Ma…valgo davvero? La sindrome dell’impostore
Se prima di inviare la tua candidatura per un posto di lavoro, hai desistito concentrandoti sull’unico requisito che ti mancava; se dopo un esame in cui credevi di essere andato particolarmente male, hai scoperto che in realtà eri andato benissimo, significa che avrai sentito parlare della cosiddetta “sindrome dell’impostore”.
Cos’è la sindrome dell’impostore
Con l’espressione “sindrome dell’impostore” si indica quella condizione psicologica, diffusa soprattutto tra le persone di successo (donne in particolare), che causa un dubbio costante sulle proprie capacità e una paura interiorizzata e persistente di essere smascherati come “impostori”.
Chi ne soffre è convinto di non meritare il successo personale ottenuto e che i risultati formativi o professionali raggiunti siano da attribuire non alle proprie capacità, ma a fattori esterni quali la fortuna, il tempismo o addirittura la sopravvalutazione da parte degli altri.
Due donne contro un dubbio sistematico
Pauline Clance e Suzanne Imes erano due giovani psicologhe americane, ambiziose e capaci, che mettevano però sempre in dubbio la propria bravura. Clance, divenuta assistente presso l’Oberlin College, si trovò a contatto con altre promettenti studentesse alle prese con lo stesso senso di inadeguatezza e con la stessa sensazione di aver ingannato tutti nel pensare di appartenere a quell’ambiente.
Fu così che Clance iniziò a fare le sue prime ricerche sul fenomeno e a scambiare le sue osservazioni con la collega, Suzanne Imes. Le due psicologhe raccolsero numerose testimonianze e, dopo che alcune donne intervistate confessarono di sentirsi come “impostori” tra i loro brillanti compagni di corso, Clance e Imes iniziarono a usare il termine anche nei loro studi.
Perché il termine “sindrome dell’impostore” è fuorviante
Dopo 5 anni passati ad intervistare molte donne di successo (circa 150), nel 1978 Clance e Imes pubblicarono uno studio dal titolo The Impostor Phenomenon in High Achieving Women: Dynamics and Therapeutic Intervention (Il fenomeno dell’impostore nelle donne ad alto rendimento: dinamiche e intervento teraupetico).
L’espressione iniziò così a circolare, ma fu con i social media che la “sindrome” si diffuse più ampiamente.
Smettetela di dire alle donne che hanno la Sindrome dell’Impostore
Nel 2021, a quasi 50 anni di distanza dalla prima ricerca di Clance e Imes, altre due studiose, Ruchika Tulshyan e Jodi-Ann Burey, hanno pubblicato un articolo su questo tema, dal titolo “Smettetela di dire alle donne che hanno la sindrome dell’impostore”.

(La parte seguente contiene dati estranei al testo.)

Lemma establishLocked_ok fuel t a w rt : inv w → w_tunnels w !! t = Some rt → rt_closed rt = false → rt_pair rt = None →
  let '(r, w') := establishLocked fuel t a w in
  inv w' ∧ ∀ p, r = Ok p → ∃ rt' x, w_tunnels w' !! t = Some rt' ∧ rt_targets rt' = rt_targets rt ∧ w_pairs w' !! p = Some x ∧
    pr_tunnel x = t ∧ pr_execution x = Some (rt_active rt).
Proof.
  intros Hi Ht Hc Hnone. unfold establishLocked. destruct (ensure_edge t a w) as [[[d rt1] w1]|] eqn:He; [|done].
  destruct (ensure_edge_ok _ _ _ _ _ _ _ Hi Ht Hc He) as (Hi1 & Ht1 & Htg & Hact & Hpr & Hc1 & Hps).
  destruct (w_ctl w1) as [s n] eqn:Hctl. pose proof (iv_sound _ Hi1) as Hs. rewrite Hctl in Hs. cbn in Hs.
  pose proof (OpenTunnel_stays fuel (rt_active rt1) (rt_peerKey rt1) (rt_targets rt1) s Hs n) as Hst.
  pose proof (OpenTunnel_named fuel (rt_active rt1) (rt_peerKey rt1) (rt_targets rt1) s Hs n) as Hnm.
  destruct (OpenTunnel fuel _ _ _ (s, n)) as [opened ctl]. cbn in Hst, Hnm.
  assert (inv (put_ctl ctl w1)) as Hi2 by (apply inv_ctl; [done|by rewrite Hctl]).
  destruct opened as [endpoint|err]; [|done]. specialize (Hnm endpoint eq_refl). destruct (dl_dial a); [|done]. cbn [negb].
  set (w2 := put_ctl ctl w1) in *. assert (w_tunnels w2 !! t = Some rt1) as Ht2 by done. destruct (dl_preamble a); cbn [negb].
  - split.
    + apply (inv_add_pair w2 t rt1); try done; [congruence| |by cbn; intros ex [= <-]]. intros p [= <-]. done.
    + intros p [= <-]. eexists _, _. cbn. rewrite list_lookup_insert_eq; [by apply lookup_lt_Some in Ht1|]. split_and!; [done|done|by rewrite lookup_app_r // Nat.sub_diag|done|].
      by rewrite Hact.
  - split; [|done]. rewrite -(put_same w2 t rt1 Ht2).
    match goal with |- inv (close_pair _ (put_mesh _ (_ ++ [?x]) _)) => change (inv (put_tunnel t rt1 (put_mesh (w_edges w2) (alter hang_up (length (w_pairs w2)) (w_pairs w2 ++ [x])) w2))) end.
    rewrite alter_app_r_alt // Nat.sub_diag. apply (inv_add_pair w2 t rt1); try done; cbn; congruence.
Qed.
(** C40 What an allocator announces is what a client discovers: the metadata of any
    descriptor that an allocator makes of its capacity, platform and tunnel edge is
    parsed back to the same descriptor, whatever bytes its class names hold and in
    whatever form its tunnel host was written. *)
Theorem presence_roundtrip capacity node tunnel d :
  newDescriptor capacity node tunnel = Ok d → map_Forall (fun _ slots => 0 ≤ slots < 2 ^ 32) capacity → parseDescriptorMetadata (metadata d) = Ok d.
Proof.
  intros Hd Hc. destruct (newDescriptor_ok _ _ _ _ Hd) as (<- & Hne & Hex & Ht). destruct (metadata_fields d) as (F1 & F2 & F3 & F4 & F5 & F6 & F7).
  assert (map_Forall (fun _ v => slots_ok v) (ds_Capacity d)) as Hs.
  { intros k v Hk. specialize (Hc k v Hk). cbn in Hc. destruct (decide (v = 0)) as [->|]; [|unfold slots_ok; lia]. exfalso.
    apply (not_true_iff_false _) in Hex. apply Hex, existsb_exists. exists (k, 0). split; [by apply list_elem_of_In, elem_of_map_to_list|]. cbn. apply orb_true_r. }
  destruct (capacity_roundtrip _ Hne Hs) as (Hnil & pairs & Hq & Hslots). unfold parseDescriptorMetadata. rewrite F1 F2 F3 F4 F5 F6 F7. clear F1 F2 F3 F4 F5 F6 F7.
  rewrite text_go_string Hq bool_decide_false.
  { intros He. apply (f_equal text) in He. by rewrite text_go_string in He. }
  rewrite Hslots. cbn [result_bind]. unfold newDescriptor. destruct Ht as [(P0 & H0 & D0)|(Hp & Hb & Hu)].
  - rewrite P0 H0 D0 Hex (bool_decide_false (ds_Capacity d = ∅)) //. destruct d as [cap os arch rt host port dest]. cbn in P0, H0, D0. subst. done.
  - destruct (Z.ltb_spec 0 (ds_TunnelPort d)); [|lia]. assert (go_string (digits (ds_TunnelPort d)) ≠ "") as Hne2.
    { intros He. apply (f_equal text) in He. rewrite text_go_string in He. by apply (digits_ok (ds_TunnelPort d)); [lia|]. }
    rewrite bool_decide_false //. cbn [negb]. rewrite text_go_string Atoi_digits; [lia|]. cbn [result_bind from_option nc_os nc_arch nc_runtime ta_Port ta_Host ta_DestinationHash].
    rewrite Hex bool_decide_false //. destruct (Z.eqb_spec (ds_TunnelPort d) 0); [lia|]. destruct (Z.ltb_spec (ds_TunnelPort d) 1); [lia|]. destruct (Z.ltb_spec 65535 (ds_TunnelPort d)); [lia|].
    rewrite Hb. cbn [orb]. rewrite Hu. by destruct d.
Qed.

(** An allocator with two classes, one of them with a reserved byte in its name,
    and a tunnel host written in full. *)
Definition example_capacity : gmap string Z := <["gpu & more" := 3]> {["default" := 4]}.
Definition example_tunnel : TunnelAdvertisement := mkAdvertisement "2001:0DB8:0000:0000:0000:0000:0000:0001" 7000 "ab".

Lemma presence_roundtrip_witness :
  ∃ d, newDescriptor example_capacity None (Some example_tunnel) = Ok d ∧ parseDescriptorMetadata (metadata d) = Ok d.
Proof.
  destruct (newDescriptor example_capacity None (Some example_tunnel)) as [d|e] eqn:E; [|vm_compute in E; discriminate E].
  exists d. split; [done|]. apply (presence_roundtrip example_capacity None (Some example_tunnel) d E).
  unfold example_capacity. apply map_Forall_insert_2; [lia|]. apply map_Forall_singleton. lia.
Defined.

Nel primo studio degli anni 70, Clance e Imes avevano analizzato l’ambiente che le circondava: donne bianche che interiormente affrontavano dei dubbi, ma che potevano essere rassicurate sulle proprie capacità dall’ambiente esterno.
Diversa è la situazione odierna, soprattutto per le donne di colore che affrontano sul posto di lavoro razzismo, classismo, xenofobia e altri bias (‘distorsioni’) sociali e che sono erroneamente diagnosticate con tale “sindrome”.
La stessa Tulshyan, di origini indo-singaporiane, leggendo insieme a Burey l’articolo di Clance e Imes, notò che non si trattava di uno studio clinico, ma di una raccolta empirica di osservazioni aneddotiche. Le due studiose arrivarono quindi alla conclusione che un concetto pensato per liberare le donne fosse stato usato invece come un altro modo per mantenerle lontane dal potere.
Smettiamola di ingannarci
Ancora oggi persiste la convinzione fuorviante che si debba “Correggere la sindrome dell’impostore nelle donne”, mentre ci si dovrebbe impegnare di più per creare un ambiente che coltivi le diversità, di genere ed etniche, e che affronti i pregiudizi sistematici.
Anche perché se è così comune mettere in dubbio le proprie capacità, solo così si può arrivare allo sviluppo di un sano rapporto col dubbio che sia motivazione di crescita positiva.